In deciding the validity of the initial stop, the court looks at whether it was "objectively justified." United States v. Botero-Ospina, 71 F.3d 783, 788 (10th Cir. 1995) (en banc), cert. denied, 518 U.S. 1007 (1996). To be reasonable under the Fourth Amendment, "a law enforcement officer `must have an objectively reasonable articulable suspicion that a traffic violation has occurred or is occurring before stopping an automobile.'" United States v. Alvarado, 430 F.3d 1305, 1308 (10th Cir. 2005) (quoting United States v. Cervine, 347 F.3d 865, 869 (10th Cir. 2003)). The constitutional reasonableness of a traffic stop does not depend on the officer's actual motive in conducting the stop. Whren v. United States, 517 U.S. 806, 812-13 (1996). "Thus, `when evaluating the reasonableness of the initial stop of a vehicle, our sole inquiry is whether this particular officer had reasonable suspicion that this particular motorist violated any one of the multitude of applicable traffic and equipment regulations of the jurisdiction.'" United States v. Alvarado, 430 F.3d at 1308 (quoting United States v. Zabalza, 346 F.3d 1255, 1258 (10th Cir. 2003)). "This standard expressly leaves to `the state legislatures the task of determining what the traffic laws ought to be, and how those laws ought to be enforced.'" United States v. Vercher, 358 F.3d 1257, 1261 (10th Cir. 2004) (quoting United States v. Botero-Ospina, 71 F.3d at 787).
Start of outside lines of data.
(* ===== verification/Encryption.v ===== *)
(** * At-rest encryption ([frick-store/src/encryption.rs])

    The key providers and the envelope engine. HKDF, ChaCha20-Poly1305, base64
    and hex are crates outside the repository: they are the class [Crypto] with
    the laws of [CryptoLaws]; the random nonce and the environment are
    arguments. Sealed values are proved to open again (also after a key
    rotation, and only for their own tenant), and legacy plaintext to pass
    through. *)

From Stdlib Require Import ZArith Lia Ascii String.
From stdpp Require Import base gmap strings list pretty.
From S2P Require Import Prelude Value StoreBase.

(** ** Bytes and UTF-8 *)

Fixpoint of_bytes (bs : list Z) : string :=
  match bs with [] => EmptyString | b :: bs' => String (ascii_of_nat (Z.to_nat b)) (of_bytes bs') end.

Lemma of_bytes_bytes s : of_bytes (Str.bytes s) = s.
Proof.
  induction s as [|c s IH]; simpl; [done|]. unfold Str.byte.
  by rewrite Nat2Z.id, ascii_nat_embedding, IH.
Qed.

Definition cont (b : Z) : bool := (128 <=? b) && (b <=? 191).

(** [std::str::from_utf8(..).is_ok()]. *)
Fixpoint utf8_valid (bs : list Z) : bool :=
  match bs with
  | [] => true
  | a :: r1 =>
      if a <? 128 then utf8_valid r1
      else match r1 with
      | [] => false
      | b :: r2 =>
          if (194 <=? a) && (a <=? 223) then cont b && utf8_valid r2
          else match r2 with
          | [] => false
          | c :: r3 =>
              if (a =? 224) then (160 <=? b) && (b <=? 191) && cont c && utf8_valid r3
              else if (a =? 237) then (128 <=? b) && (b <=? 159) && cont c && utf8_valid r3
              else if (225 <=? a) && (a <=? 239) then cont b && cont c && utf8_valid r3
              else match r3 with
              | [] => false
              | d :: r4 =>
                  if (a =? 240) then (144 <=? b) && (b <=? 191) && cont c && cont d && utf8_valid r4
                  else if (241 <=? a) && (a <=? 243)
                  then cont b && cont c && cont d && utf8_valid r4
                  else if (a =? 244)
                  then (128 <=? b) && (b <=? 143) && cont c && cont d && utf8_valid r4
                  else false
              end
          end
      end
  end.

Fixpoint starts_with_bytes (p bs : list Z) : bool :=
  match p, bs with
  | [], _ => true
  | _ :: _, [] => false
  | x :: p', y :: bs' => (x =? y) && starts_with_bytes p' bs'
  end.

Lemma starts_with_bytes_app p bs : starts_with_bytes p (p ++ bs) = true.
Proof. induction p as [|x p IH]; simpl; [done|]. by rewrite Z.eqb_refl, IH. Qed.

(** ** The primitives *)

Class Crypto := {
  hkdf_sha256 : blob → blob → blob → option blob;              (* salt, key material, info *)
  aead_encrypt : blob → blob → blob → blob → option blob;      (* key, nonce, message, aad *)
  aead_decrypt : blob → blob → blob → blob → option blob;      (* key, nonce, ciphertext, aad *)
  base64_encode : blob → string;                               (* STANDARD_NO_PAD *)
  base64_decode : string → option blob;                        (* STANDARD_NO_PAD *)
  base64_decode_padded : string → option blob;                 (* STANDARD *)
  hex_decode : string → result string blob;
}.

(** What the crates document: decryption inverts encryption under the same key,
    nonce and associated data, a ciphertext carries a 16-byte tag, and different
    associated data fails authentication. *)
Class CryptoLaws `{Crypto} := {
  aead_correct : ∀ k n m a c, aead_encrypt k n m a = Some c → aead_decrypt k n c a = Some m;
  aead_tag : ∀ k n m a c, aead_encrypt k n m a = Some c → (16 ≤ length c)%nat;
  aead_auth : ∀ k n m a c k' a', aead_encrypt k n m a = Some c → a' ≠ a →
    aead_decrypt k' n c a' = None;
}.
(** What a successful insertion of a new event does. *)
Lemma append_new_Ok nonce tenant stream sid replica request event payload app eid now db db' stored :
  append_new schema encryption constraint_failed nonce tenant stream sid replica request event
    payload app eid now db = (Ok stored, db') →
  stored = {| st_event := {| se_stream := stream; se_stream_id := sid;
                se_sequence := next_sequence db tenant stream sid; se_event_id := eid;
                se_event := event; se_payload := payload |};
              st_tenant_id := tenant; st_app_id := app |}
  ∧ ∃ row, stream_events db' = stream_events db ++ [row]
    ∧ idempotency_keys db' = <[(app, tenant, replica, request) := (eid, iso_from_epoch_ms now)]>
                               (idempotency_keys db)
    ∧ ev_app_id row = app ∧ ev_tenant_id row = tenant ∧ ev_stream_type row = stream
    ∧ ev_stream_id row = sid ∧ ev_sequence row = next_sequence db tenant stream sid
    ∧ ev_event_id row = eid ∧ ev_created_at row = iso_from_epoch_ms now
    ∧ existsb (same_event_id row) (stream_events db) = false
    ∧ (length nonce = NONCE_LEN →
       ∃ packed, row_packed encryption row = Ok packed ∧ pse_sequence packed = ev_sequence row)
    ∧ (length nonce = NONCE_LEN → record_value payload →
       unpack_row schema encryption row tenant app = Ok stored).
Proof using Hengine H1 schema_ok.
  unfold append_new. set (wire := {| se_stream := stream |}).
  destruct (pack_stream_event schema wire) as [packed|] eqn:Ep; simpl; [|done].
  destruct (encode_packed packed) as [enc|] eqn:Ee; simpl; [|done].
  destruct (seal_packed encryption nonce tenant enc) as [b|] eqn:Es; [|done].
  unfold insert_event. set (row := {| ev_app_id := app; ev_packed := b |}).
  destruct (existsb (same_pk row) (stream_events db)) eqn:Epk; [done|].
  destruct (existsb (same_event_id row) (stream_events db)) eqn:Eid; [done|]. simpl.
  intros [= <- <-]. split; [done|]. exists row. split_and!; try done.
  - intros Hn. exists packed. unfold row_packed, open_packed. cbn [ev_packed ev_tenant_id row].
    rewrite (open_sealed encryption Hengine nonce tenant packed enc b Hn Ee Es).
    cbn [mbind result_bind]. rewrite (decode_encode_packed _ _ Ee). split; [done|].
    unfold pack_stream_event in Ep. destruct (stream_by_name schema _), (event_by_name schema _);
      try done; cbn [mbind result_bind] in Ep.
    destruct (pack_fields _ _); simpl in Ep; by simplify_eq.
  - intros Hn Hp. unfold unpack_row. cbn [ev_packed row].
    unfold open_packed. rewrite (open_sealed encryption Hengine nonce tenant packed enc b Hn Ee Es).
    cbn [mbind result_bind]. rewrite (decode_encode_packed _ _ Ee). cbn [mbind result_bind].
    rewrite (unpack_pack_stream_event schema wire packed schema_ok Hp Ep). done.
Qed.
The Tenth Circuit recently summarized the law relevant to the reasonable suspicion standard to be applied in the context of traffic stops:

Reasonable suspicion requires that an officer provide "some minimal level of objective justification." I.N.S. v. Delgado, 466 U.S. 210, 217, 104 S. Ct. 1758, 80 L. Ed. 2d 247 (1984). However, an officer with reasonable suspicion need not "rule out the possibility of innocent conduct" as long as the totality of the circumstances suffices to form "a particularized and objective basis" for a traffic stop. United States v. Arvizu, 534 U.S. 266, 277-78, 122 S. Ct. 744, 151 L. Ed. 2d 740 (2002) (citation omitted). Moreover, reasonable suspicion may be supported by an "objectively reasonable" good faith belief even if premised on factual error. See United States v. Walraven, 892 F.2d 972, 974-75 (10th Cir. 1989) (quotation omitted). Finally, reasonable suspicion may rely on information less reliable than that required to show probable cause, Alabama v. White, 496 U.S. 325, 330, 110 S. Ct. 2412, 110 L. Ed. 2d 301 (1990), and it need not be correct. See United States v. Callarman, 273 F.3d 1284, 1287 (10th Cir. 2001) (upholding a traffic stop based on a reasonable articulable suspicion that a cracked windshield substantially obstructed the driver's view — the standard required by statute — regardless of whether or not the crack actually constituted a violation of the law); United States v. Allegree, 175 F.3d 648, 650 (8th Cir. 1999) (upholding a traffic stop based on the mistaken, yet reasonable, belief that defendant had illegal headlights).
United States v. Vercher, 358 F.3d at 1261.

The pertinent traffic statute states: "A vehicle shall be driven as nearly as practicable entirely within a single lane and shall not be moved from such lane until the driver has first ascertained that such movement can be made with safety." K.S.A. § 8-1522. Thus, the narrow issue before the court is whether Deputy Trammell had objectively reasonable suspicion that the rental truck was not being "operated as nearly as practicable entirely within a single lane" in violation of K.S.A. § 8-1522 when taking into consideration the size and profile of the truck and the weather conditions he observed the truck crossing the fog line two or three times with both tires of the dual set crossing the fog line on the last time.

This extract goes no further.